Jeannie learned about a half of her vast repertory of songs from her mother, who was regarded within her own community as a great singer, and many songs came from her traveller kin who sang as part of family life around the camp-fire at night. Thus, her three brothers and her daughter Lizzie Higgins became singers, while her husband and his younger brother Isaac were both pipers. Jeannie's family first crossed the Grampians for the berry-picking season in Blairgowrie, Perthshire, in 1913, and that was her first encounter with different singing styles and repertories. As a consequence of the dual association with this and her home area, she had material from two rich sources, the bothy and traveller repertories. 

MICHAEL (MICHO) RUSSELL

was born in 1915 at Doonagore in Doolin, a small fishing village on the north west coast of Co. Clare at a time and place when Irish was spoken as the primary language. The son of a small farmer, he worked all his life on the farm with a side-line as a carter. He was brought up in music-making and dancing associated with the social custom of evening house-visiting. It is reputed that in his early days every house in Doonagore had a cheap concertina, and his mother, his aunt and his neighbour Patrick Flanagan were noted players on that instrument, while his father was a singer in Irish and English and an uncle was a stepdancer. Primarily a tin-whistle and flute player from childhood, Micho and his brothers Pakie (concertina) and Gussie (flute) played for house-dancing, and late in life their non-mainstream approach to Irish dance music proved attractive to aficionados and fans outside their own community.
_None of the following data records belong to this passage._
(** * brunch-typescript: the TypeScript compiler adapter of a Brunch build

    A shallow embedding of the two shipped shapes of the plugin,

    - [src/index.js]          (module [IndexJs]: [compile] returns a promise),
    - [src/unnamed/part_000]  (module [Part000]: [compile] returns or throws),

    and the properties of the specification checked against them.

    JavaScript objects used as dictionaries are [gmap string value]; the
    compiler's enum tables keep their key order (the loop of [resolveEnum]
    returns the first match), so they are association lists.  Everything that
    is not code of the repository (the TypeScript compiler, anymatch, Node's
    [path] and [require], [JSON], the string primitives of the language) is a
    field of the class [Host]; the theorems hold for every host.

    Numbers are the integers and NaN: this covers diagnostic codes, enum codes
    and character offsets; fractions, infinities and the negative zero are
    outside the model. *)

From Stdlib Require Import Ascii String.
From stdpp Require Import gmap strings list pretty.

#[local] Set Warnings "-register-all".
#[local] Open Scope Z_scope.

(** ** JavaScript values *)

Inductive number :=
| NaN
| Int (z : Z).

Inductive value :=
| VUndefined
| VNull
| VBool (b : bool)
| VNumber (n : number)
| VString (s : string)
| VArray (l : list value)
| VObject (m : gmap string value)
| VRegExp (source : string).

(** What a [throw] (or a rejected promise) carries: the plugin throws a plain
    string for diagnostics, everything else is an error object. *)
Inductive thrown :=
| ThrownString (s : string)
| ThrownError (name message : string).

Definition TypeError (message : string) : thrown := ThrownError "TypeError" message.

Definition result (A : Type) : Type := thrown + A.

(** ["\n"] *)
Definition newline : string := String "010"%char EmptyString.

(** ToBoolean. *)
Definition truthy (v : value) : bool :=
  match v with
  | VUndefined | VNull => false
  | VBool b => b
  | VNumber NaN => false
  | VNumber (Int z) => negb (z =? 0)
  | VString s => negb (String.eqb s "")
  | VArray _ | VObject _ | VRegExp _ => true
  end.

Definition Number_toString (n : number) : string :=
  match n with
  | NaN => "NaN"
  | Int z => pretty z
  end.

(** ToString; an array prints its elements joined by commas, [null] and
    [undefined] elements as the empty string. *)
Fixpoint ToString (v : value) : string :=
  match v with
  | VUndefined => "undefined"
  | VNull => "null"
  | VBool true => "true"
  | VBool false => "false"
  | VNumber n => Number_toString n
  | VString s => s
  | VArray l =>
      String.concat ","
        (map (fun e => match e with
                       | VUndefined | VNull => ""
                       | _ => ToString e
                       end) l)
  | VObject _ => "[object Object]"
  | VRegExp source => "/" +:+ source +:+ "/"
  end.

(** ** Records of the compiler interface *)

Definition Options := gmap string value.

(** A compiler enumeration ([ts.ModuleKind], ...), in the order [Object.keys]
    lists it. *)
Definition enum_table := list (string * value).

Definition Object_keys (opts : enum_table) : list string := map fst opts.

Fixpoint enum_get (opts : enum_table) (key : string) : value :=
  match opts with
  | [] => VUndefined
  | (k, v) :: rest => if String.eqb k key then v else enum_get rest key
  end.

Record SourceFile := { lineMap : option (list Z) }.

Record Diagnostic := {
  code : Z;
  messageText : string;
  file : option SourceFile;
  start : Z
}.

Record TranspileOptions := {
  fileName : string;
  reportDiagnostics : bool;
  compilerOptions : Options
}.

Record TranspileOutput := {
  outputText : string;
  diagnostics : list Diagnostic;
  sourceMapText : option string
}.

(** The tsconfig.json module as [require] returns it. *)
Record tsconfig_json := { tsconfig_compilerOptions : option Options }.

(** ** The host: everything the plugin calls and does not define *)

Class Host := {
  (** [String.prototype.toUpperCase] *)
  toUpperCase : string -> string;
  (** ToNumber on strings *)
  StringToNumber : string -> number;
  ts_ModuleKind : enum_table;
  ts_ScriptTarget : enum_table;
  ts_JsxEmit : enum_table;
  (** [ts.transpileModule(input, transpileOptions)] *)
  ts_transpileModule : string -> TranspileOptions -> result TranspileOutput;
  (** [anymatch(matchers)], a predicate on paths *)
  anymatch : value -> result (string -> bool);
  (** [path.resolve(root, name)] on two strings *)
  path_resolve : string -> string -> string;
  (** [require(file)] of a JSON module *)
  require_ : string -> result tsconfig_json;
  JSON_parse : string -> result value;
  JSON_stringify : value -> string
}.

(** ** Functions the two files share verbatim *)

Section Shared.
Context {host : Host}.

(** ToNumber, as [isNaN(choice)] and [choice - 0] apply it. *)
Definition ToNumber (v : value) : number :=
  match v with
  | VUndefined => NaN
  | VNull => Int 0
  | VBool true => Int 1
  | VBool false => Int 0
  | VNumber n => n
  | VString s => StringToNumber s
  | VArray _ | VObject _ | VRegExp _ => StringToNumber (ToString v)
  end.

Definition isNaN (v : value) : bool :=
  match ToNumber v with
  | NaN => true
  | Int _ => false
  end.

Definition number_sub (a b : number) : number :=
  match a, b with
  | Int x, Int y => Int (x - y)
  | _, _ => NaN
  end.

(** The [for (const opt of Object.keys(opts))] loop of [resolveEnum] on a
    string choice: the value under the first key equal to the choice once both
    are upper-cased. *)
Fixpoint resolveEnum_loop (choice : string) (keys : list string) (opts : enum_table)
  : option value :=
  match keys with
  | [] => None
  | opt :: rest =>
      if String.eqb (toUpperCase choice) (toUpperCase opt)
      then Some (enum_get opts opt)
      else resolveEnum_loop choice rest opts
  end.

(** index.js 15-28, part_000 7-20. A truthy choice that is not a number and
    has no [toUpperCase] (an object) makes the first iteration throw. *)
Definition resolveEnum (choice : value) (opts : enum_table) : result value :=
  let defaultValue := VNumber (Int 1) in
  if negb (truthy choice) then inr defaultValue
  else if negb (isNaN choice) then inr (VNumber (number_sub (ToNumber choice) (Int 0)))
  else
    match choice with
    | VString s =>
        match resolveEnum_loop s (Object_keys opts) opts with
        | Some v => inr v
        | None => inr defaultValue
        end
    | _ =>
        match Object_keys opts with
        | [] => inr defaultValue
        | _ :: _ => inl (TypeError "choice.toUpperCase is not a function")
        end
    end.

(** The [while] loop of [findLessOrEqual], [i] being the loop variable; it runs
    at most [length haystack] times, which is the fuel [findLessOrEqual]
    gives it. *)
Fixpoint findLessOrEqual_loop (fuel : nat) (haystack : list Z) (needle : Z) (i : nat) : nat :=
  match fuel with
  | O => i
  | S fuel' =>
      match haystack !! (i + 1)%nat with
      | Some next =>
          if needle >=? next
          then findLessOrEqual_loop fuel' haystack needle (i + 1)%nat
          else i
      | None => i
      end
  end.

(** index.js 42-48, part_000 32-38. *)
Definition findLessOrEqual (haystack : list Z) (needle : Z) : Z :=
  let i := findLessOrEqual_loop (length haystack) haystack needle 0 in
  if (i =? length haystack)%nat then -1 else Z.of_nat i.

(** [lineMap[lineIndex]]: [undefined] out of range, also at index -1. *)
Definition lineMap_at (lm : list Z) (lineIndex : Z) : option Z :=
  if lineIndex <? 0 then None else lm !! Z.to_nat lineIndex.

(** index.js 50-60, part_000 40-50. *)
Definition errPos (err : Diagnostic) : string :=
  match file err with
  | Some f =>
      match lineMap f with
      | Some lm =>
          let lineIndex := findLessOrEqual lm (start err) in
          let col := match lineMap_at lm lineIndex with
                     | Some line_start => Int (start err - line_start + 1)
                     | None => NaN
                     end in
          "Line: " +:+ Number_toString (Int (lineIndex + 1)) +:+
          ", Col: " +:+ Number_toString col
      | None => "No line map"
      end
  | None => "No line map"
  end.

(** index.js 62, part_000 52. *)
Definition toMeaningfulMessage (err : Diagnostic) : string :=
  "Error " +:+ Number_toString (Int (code err)) +:+ ": " +:+ messageText err +:+
  " (" +:+ errPos err +:+ ")".

End Shared.

(** ** Sequential code with a store and exceptions *)

#[global] Instance result_ret : MRet result := fun A (a : A) => inr a.

#[global] Instance result_bind : MBind result := fun A B (k : A -> result B) (r : result A) =>
  match r with
  | inr a => k a
  | inl e => inl e
  end.

Definition M (St A : Type) : Type := St -> result A * St.

#[global] Instance M_ret {St} : MRet (M St) := fun A (a : A) st => (inr a, st).

#[global] Instance M_bind {St} : MBind (M St) := fun A B (k : A -> M St B) (m : M St A) st =>
  match m st with
  | (inr a, st') => k a st'
  | (inl e, st') => (inl e, st')
  end.

Definition throw {St A} (e : thrown) : M St A := fun st => (inl e, st).

Definition gets {St A} (f : St -> A) : M St A := fun st => (inr (f st), st).

Definition modify {St} (f : St -> St) : M St unit := fun st => (inr tt, f st).

(** A pure step that may throw. *)
Definition lift {St A} (r : result A) : M St A := fun st => (r, st).

(** [try { body } catch (err) { handler }] *)
Definition try_catch {St A} (body : M St A) (handler : thrown -> M St A) : M St A := fun st =>
  match body st with
  | (inr a, st') => (inr a, st')
  | (inl e, st') => handler e st'
  end.

(** ** Files, results and the adapter object *)

Record FileRecord := { path : string; data : string }.

Record CompileResult := { result_data : string; result_map : option string }.

(** What [compile] hands back: the very object it was given, or a new result. *)
Inductive output :=
| PassThrough (params : FileRecord)
| Compiled (r : CompileResult).

(** A JavaScript [Set], by its elements. *)
Definition JsSet := list value.

(** [set.has(code)] for a number [code] (SameValueZero). *)
Definition Set_has (s : JsSet) (c : Z) : bool :=
  existsb (fun v => match v with VNumber (Int z) => z =? c | _ => false end) s.

(** [new Set(iterable)]: arrays and strings are iterable, the other truthy
    values are not. *)
Definition new_Set (iterable : value) : result JsSet :=
  match iterable with
  | VArray l => inr l
  | VString s => inr (map (fun c => VString (String c EmptyString)) (String.list_ascii_of_string s))
  | VUndefined | VNull => inr []
  | _ => inl (TypeError "object is not iterable")
  end.
(** C7 as stated fails on part_000: Ann, bound to [c1], writes to [u2], who
    is offline, and nothing at all is emitted, so nothing comes back to her
    own connection; and when Bob is online the only emission is the one to
    his connection. *)
Lemma part000_direct_message_not_echoed :
  P.currentUser "c1" annOnline = Some (P.User ann "c1") /\
  snd (P.friendMessage "c1" "u2" "hello" 5 annOnline) = [] /\
  snd (P.friendMessage "c1" "u2" "hello" 5 (fst (P.userJoin "c2" bob annOnline)))
  = [(ToRoom "c2", P.friendMessageEv (P.FriendMsg "u1" "u2" "Ann" "ann.png" "hello" 5))].
Proof. vm_compute. repeat split. Qed.

(** X15.  In server.js a disconnect of [sid] walks all
    rooms: a room that contained [sid] loses it and nothing else, a room
    that did not is left as it was; one [chatroomUserCount], carrying the
    new size, is emitted for each room that contained [sid], in the order of
    the rooms, and none for the others; the record under [sid] leaves the
    registry, every other record stays, and the new presence count is
    broadcast last. *)
Theorem disconnect_cleanup (sid : string) (s : S.state) :
  let r := S.disconnect sid s in
  S.chatrooms (fst r) =
    (fun kr => (kr.1, if decide (sid ∈ S.users kr.2)
                      then S.set_users (S.users kr.2 ∖ {[sid]}) kr.2 else kr.2))
      <$> S.chatrooms s /\
  (forall k room', (k, room') ∈ S.chatrooms (fst r) -> sid ∉ S.users room') /\
  (forall k room, (k, room) ∈ S.chatrooms s -> sid ∉ S.users room ->
                  (k, room) ∈ S.chatrooms (fst r)) /\
  snd r =
    ((fun kr => (ToRoom kr.1, S.chatroomUserCount (size (S.users kr.2 ∖ {[sid]}))))
       <$> filter (fun kr => sid ∈ S.users kr.2) (S.chatrooms s))
    ++ [(ToAll, S.onlineCount (size (delete sid (S.onlineUsers s))))] /\
  S.onlineUsers (fst r) !! sid = None /\
  (forall other, other <> sid ->
     S.onlineUsers (fst r) !! other = S.onlineUsers s !! other) /\
  S.allBubbles (fst r) = S.allBubbles s.
Proof.
  intros r. subst r. unfold S.disconnect.
  pose proof (disconnectRooms_rooms sid (S.chatrooms s)) as Hrooms.
  pose proof (disconnectRooms_out sid (S.chatrooms s)) as Hout.
  destruct (S.disconnectRooms sid (S.chatrooms s)) as [rs out].
  cbn [fst snd] in *. subst rs out. simpl.
  split; [reflexivity |]. split; [| split; [| split; [| split; [| split]]]].
  - intros k room' Hin. apply list_elem_of_fmap in Hin as ([k0 room] & Heq & _).
    simpl in Heq. injection Heq as -> ->.
    destruct (decide (sid ∈ S.users room)) as [Hin|Hnot]; [| exact Hnot].
    simpl. intros Hin'. apply elem_of_difference in Hin' as [_ Hne].
    apply Hne. now apply elem_of_singleton.
  - intros k room Hin Hnot. apply list_elem_of_fmap. exists (k, room).
    split; [| assumption]. simpl. now rewrite decide_False.
  - reflexivity.
  - apply lookup_delete_eq.
  - intros other Hne. now apply lookup_delete_ne.
  - reflexivity.
Qed.

(** [c1] leaves server.js while in [r1] and [r2]; [r3], where only [c2] is,
    stays as it was. *)
Lemma disconnect_cleanup_witness :
  ("r3", S.Room "r3" {["c2"]} []) ∈ S.chatrooms (fst (S.disconnect "c1" twoInRooms)).
Proof.
  apply (proj1 (proj2 (proj2 (disconnect_cleanup "c1" twoInRooms)))).
  - vm_compute. do 2 right. left.
  - vm_compute. intros H. discriminate H.
Defined.

(** C8.  Evaluated on part_000.  Ann, announced on [c1], is a member of the
    rooms [r1] and [r2] when [c1] disconnects.  Her record leaves the
    registry, but her user id stays among the members of both rooms, and the
    presence count is all that is emitted: no room is sent a new member
    count.  [leaveChatroom] in the same file, for the same connection and
    room, does remove her and does send the room its new count. *)
Theorem part000_disconnect_leaves_rooms :
  let r := P.disconnect "c1" annInRooms in
  P.members <$> P.chatrooms annInRooms !! "r1" = Some ["u1"] /\
  P.members <$> P.chatrooms annInRooms !! "r2" = Some ["u1"] /\
  P.onlineUsers (fst r) !! "u1" = None /\
  P.members <$> P.chatrooms (fst r) !! "r1" = Some ["u1"] /\
  P.members <$> P.chatrooms (fst r) !! "r2" = Some ["u1"] /\
  snd r = [(ToAll, P.onlineCount 0)] /\
  P.members <$> P.chatrooms (fst (P.leaveChatroom "c1" "r1" annInRooms)) !! "r1"
  = Some [] /\
  snd (P.leaveChatroom "c1" "r1" annInRooms) = [(ToRoom "r1", P.chatroomOnline 0)].
Proof. vm_compute. repeat split. Qed.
Micho was recorded for Radio Éirann by Seamus Ennis in the late 1940s and later by Ciaran MacMathúna, anmd in the early 1960s he was introduced to the traditional-music scene in Dublin by Tony McMahon and taken up by Comhaltas Ceoltóirí Éirann, the Irish national organisation promoting traditional music. From 1969 onward, he made several concert tours of Britain, the continent and the USA, supporting professional performers including the Johnstons, Tom Lyons, Clannad & The Fureys, and the Russell family simultaneously attracted a cult following of mainly foreign back-packers  to see them in their home environment. Micho learned When Mursheen Went to Bannun from Seamus MacMathúna who learned it from its composer Johnny Toomey from Glenlea, co. cork, and in the process changed the feminine Marysheen to the masculine Mursheen. [Ackt: Muiris O Rochain, Topic 12TS251; Gearoid O hAllmhurain, Free Reed FRR004; & Bill Ochs, Pennywhistler's Press PWCD80001.] 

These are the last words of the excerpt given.